The Mindset Rule and Application of it as a Solution

The walls of Universities and Offices should encompass the real experience of fishermen and fisherwomen and work more cohesively for improving efficiency in two different factors of production through approaches beyond techno-managerial ness into the realm of social engineering / social justice goal –

  1. The Human (including Tech – Like Fish feed Quality, like in-situ deep sea fish processing module inside the trawler itself) and true cooperative ownership of Humans.
  2. The Entrepreneurial risk / Capital risk impact of large nature and the preservation of a balance of traditional & marginal capital fishermen.

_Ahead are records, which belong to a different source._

Lemma ban_vetoes_known_ip_witness :
  (does_ip_exist u1 (proxied "10.0.0.9") db_known_and_banned).1
  = Raise BannedIp.
Proof.
  refine (proj1 (proj1 (ban_vetoes_known_ip db_known_and_banned u1
                          (proxied "10.0.0.9") "10.0.0.9" eq_refl _) _)).
  - exists (BannedIps.mk 10%N "10.0.0.9" (Some 1%N)).
    split; [left | split; reflexivity].
  - exists (KnownIps.mk 20%N "10.0.0.9" (Some 1%N)).
    split; [left | split; reflexivity].
Defined.

Lemma unknown_ip_decided_first_witness :
  (get_current_user access_claims (proxied "10.0.0.9") db_blocked_banned).1
  = Raise UnknownIpConflict.
Proof.
  refine (proj2 (unknown_ip_decided_first db_blocked_banned u1_blocked
                   (proxied "10.0.0.9") "10.0.0.9" eq_refl _)
            access_claims "u1@example.org" _ eq_refl).
  - intros (k & Hin & _ & Hi).
    apply list_elem_of_singleton in Hin. subst k. discriminate Hi.
  - exists {[ "email" := VStr "u1@example.org" ]}. split; reflexivity.
Defined.

(** ** The read path writes nothing *)

Section ReadOnly.

Context {A B : Type}.

Lemma read_only_ret (a : A) : read_only (mret a).
Proof. by intros db. Qed.

Lemma read_only_raise (e : exn) : read_only (@raise A e).
Proof. by intros db. Qed.

Lemma read_only_lift (r : result A) : read_only (lift r).
Proof. by intros db. Qed.

Lemma read_only_select_first (table : DB -> list A) (cond : A -> Prop)
    `{!forall r, Decision (cond r)} :
  read_only (select_first table cond).
Proof. by intros db. Qed.

Lemma read_only_bind (m : session A) (k : A -> session B) :
  read_only m -> (forall a, read_only (k a)) -> read_only (m ≫= k).
Proof.
  intros Hm Hk db. unfold mbind, session_bind.
  specialize (Hm db). destruct (m db) as [[a|e] db']; simpl in *; subst db'.
  - apply Hk.
  - done.
Qed.

End ReadOnly.

Create HintDb read_only.
#[local] Hint Resolve read_only_ret read_only_raise read_only_lift
  read_only_select_first : read_only.

Ltac read_only_step :=
  first [ apply read_only_bind; [|intros ?]
        | match goal with
          | |- read_only (match ?x with _ => _ end) => destruct x
          | |- read_only (if ?b then _ else _) => destruct b
          end
        | solve [auto with read_only] ].

Lemma does_ip_exist_read_only user request :
  read_only (does_ip_exist user request).
Proof. unfold does_ip_exist. repeat read_only_step. Qed.

Lemma does_user_exist_read_only email uid request :
  read_only (does_user_exist email uid request).
Proof.
  unfold does_user_exist.
  apply read_only_bind; [repeat read_only_step|].
  intros [user|]; [|apply read_only_raise].
  apply read_only_bind; [apply does_ip_exist_read_only|].
  intros _. apply read_only_ret.
Qed.

Lemma get_current_user_read_only token_details request :
  read_only (get_current_user token_details request).
Proof.
  unfold get_current_user.
  do 3 (apply read_only_bind; [apply read_only_lift|intros ?]).
  apply read_only_bind; [apply does_user_exist_read_only|].
  intros user. repeat read_only_step.
Qed.

(** The management operations do write: a completed [add_allowed_ip]
    has appended its row to the Known-IP table and nothing else. *)
Lemma add_allowed_ip_completed user ip new_uid db r db' :
  add_allowed_ip user ip new_uid db = (Ok r, db') ->
  r = user
  /\ db' = mkDB (users db)
             (known_ips db ++ [KnownIps.mk new_uid ip (Some (User.uid user))])
             (banned_ips db).
Proof.
  unfold add_allowed_ip, insert_known_ip, mbind, session_bind.
  case_decide; simpl; [done|]. by intros [= <- <-].
Qed.

(** [add_allowed_ip] completes exactly when the drawn key is fresh and
    the user's row exists. *)
Lemma add_allowed_ip_completes user ip new_uid db :
  new_uid ∉ KnownIps.uid <$> known_ips db ->
  User.uid user ∈ User.uid <$> users db ->
  exists db', add_allowed_ip user ip new_uid db = (Ok user, db').
Proof.
  intros Hfresh Huser.
  unfold add_allowed_ip, insert_known_ip, mbind, session_bind.
  case_decide as Hd; simpl; [|eauto].
  destruct Hd as [Hd|Hd]; [done|]. by destruct Hd.
Qed.

(** ** Permissions *)

(** C9: [permission_check] returns the user exactly when both
    [isCompany] and [isSuperuser] are set, and raises
    [InsufficientPermission] as soon as one of them is not; a company
    account that is not a superuser is refused. *)
Theorem permission_check_needs_both (current_user : User.t) :
  (permission_check current_user = Ok current_user
   <-> User.isCompany current_user = true
       /\ User.isSuperuser current_user = true)
  /\ (permission_check current_user = Raise InsufficientPermission
      <-> User.isCompany current_user = false
          \/ User.isSuperuser current_user = false).
Proof.
  unfold permission_check.
  destruct (User.isCompany current_user), (User.isSuperuser current_user);
    simpl; intuition congruence.
Qed.
(** * AcademicAi: the response formatting and conversation-context pipeline

    A shallow embedding of [src/app.py]: the rolling conversation context
    ([ConversationContext]), the two text transforms ([sanitize_response],
    [format_mathematical_notation]), the response generator
    ([generate_response_with_context]) and the [/api/query] handler.

    Python [str] values are sequences of Unicode code points.  The external
    collaborators (the generative model client, [random.choice], the request
    body) are explicit inputs; Python exceptions are values of [result]. *)

From Stdlib Require Import String Ascii DecimalString.
From Stdlib Require Import List NArith ZArith Bool Arith Lia.
Import ListNotations.
Local Open Scope list_scope.

(* ================================================================== *)
(** * Python strings *)
(* ================================================================== *)

Module PyStr.

Definition codepoint := N.
Definition str := list codepoint.

(** String literals are written as UTF-8 text and decoded to code points. *)
Fixpoint utf8_decode (bytes : list N) (pending : nat) (acc : N) : str :=
  match bytes with
  | [] => []
  | b :: rest =>
      if (b <? 128)%N then b :: utf8_decode rest 0 0
      else if (b <? 192)%N then
        let acc' := (acc * 64 + (b - 128))%N in
        match pending with
        | 0 => utf8_decode rest 0 0
        | 1 => acc' :: utf8_decode rest 0 0
        | S n => utf8_decode rest n acc'
        end
      else if (b <? 224)%N then utf8_decode rest 1 (b - 192)%N
      else if (b <? 240)%N then utf8_decode rest 2 (b - 224)%N
      else utf8_decode rest 3 (b - 240)%N
  end.

Definition u (s : string) : str :=
  utf8_decode (map N_of_ascii (list_ascii_of_string s)) 0 0.

Definition NL : codepoint := 10%N.
Definition DQUOTE : codepoint := 34%N.

(** [a == b] on strings. *)
Fixpoint str_eqb (a b : str) : bool :=
  match a, b with
  | [], [] => true
  | x :: a', y :: b' => (x =? y)%N && str_eqb a' b'
  | _, _ => false
  end.

(** [t.startswith(p)]. *)
Fixpoint startswith (p t : str) : bool :=
  match p, t with
  | [], _ => true
  | _ :: _, [] => false
  | a :: p', b :: t' => (a =? b)%N && startswith p' t'
  end.

(** [x in s] for strings: substring test. *)
Fixpoint str_in (x s : str) : bool :=
  startswith x s || match s with [] => false | _ :: tl => str_in x tl end.

(** [text.replace(old, new)]: every non-overlapping occurrence, scanning
    left to right; [skip] counts the code points of the occurrence that
    was just replaced and are still to be dropped. *)
Fixpoint replace_from (old new text : str) (skip : nat) : str :=
  match text with
  | [] => []
  | c :: tl =>
      match skip with
      | S k => replace_from old new tl k
      | O =>
          if startswith old text
          then new ++ replace_from old new tl (length old - 1)
          else c :: replace_from old new tl 0
      end
  end.

Definition str_replace (text old new : str) : str :=
  match old with
  | [] => new ++ flat_map (fun c => c :: new) text
  | _ :: _ => replace_from old new text 0
  end.

(** [text.replace(old, new, 1)]: the first occurrence only. *)
Fixpoint str_replace1 (text old new : str) {struct text} : str :=
  if startswith old text then new ++ skipn (length old) text
  else match text with
       | [] => []
       | c :: tl => c :: str_replace1 tl old new
       end.

(** [str.isspace] on one code point: the 29 code points CPython treats as
    whitespace; [str.strip()] and the regex class [\s] both use it. *)
Definition isspace (c : codepoint) : bool :=
  ((9 <=? c) && (c <=? 13) || (28 <=? c) && (c <=? 32)
   || (c =? 133) || (c =? 160) || (c =? 5760)
   || (8192 <=? c) && (c <=? 8202)
   || (c =? 8232) || (c =? 8233) || (c =? 8239) || (c =? 8287)
   || (c =? 12288))%N.

Fixpoint lstrip (s : str) : str :=
  match s with
  | [] => []
  | c :: tl => if isspace c then lstrip tl else s
  end.

Definition rstrip (s : str) : str := rev (lstrip (rev s)).

(** [s.strip()]. *)
Definition strip (s : str) : str := rstrip (lstrip s).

The insidious weakening of guardrails against fragile ecology by overfishing, the aim for greater mainstreaming of the aspirational potential of circular-ness (Like Fishing nets from recycled trash), and keeping staged approach to make a solution for WTO demand on Fisheries subsidy ending.
The conclusion

The Policy Framework with the above two factors of production needs tailoring for Providing focused and region-specific interventions to promote and develop fisheries in different regions of India so that Pradhan Mantri Matsya Sampada Yojana (PMMSY) Targets are over-achieved by 150%.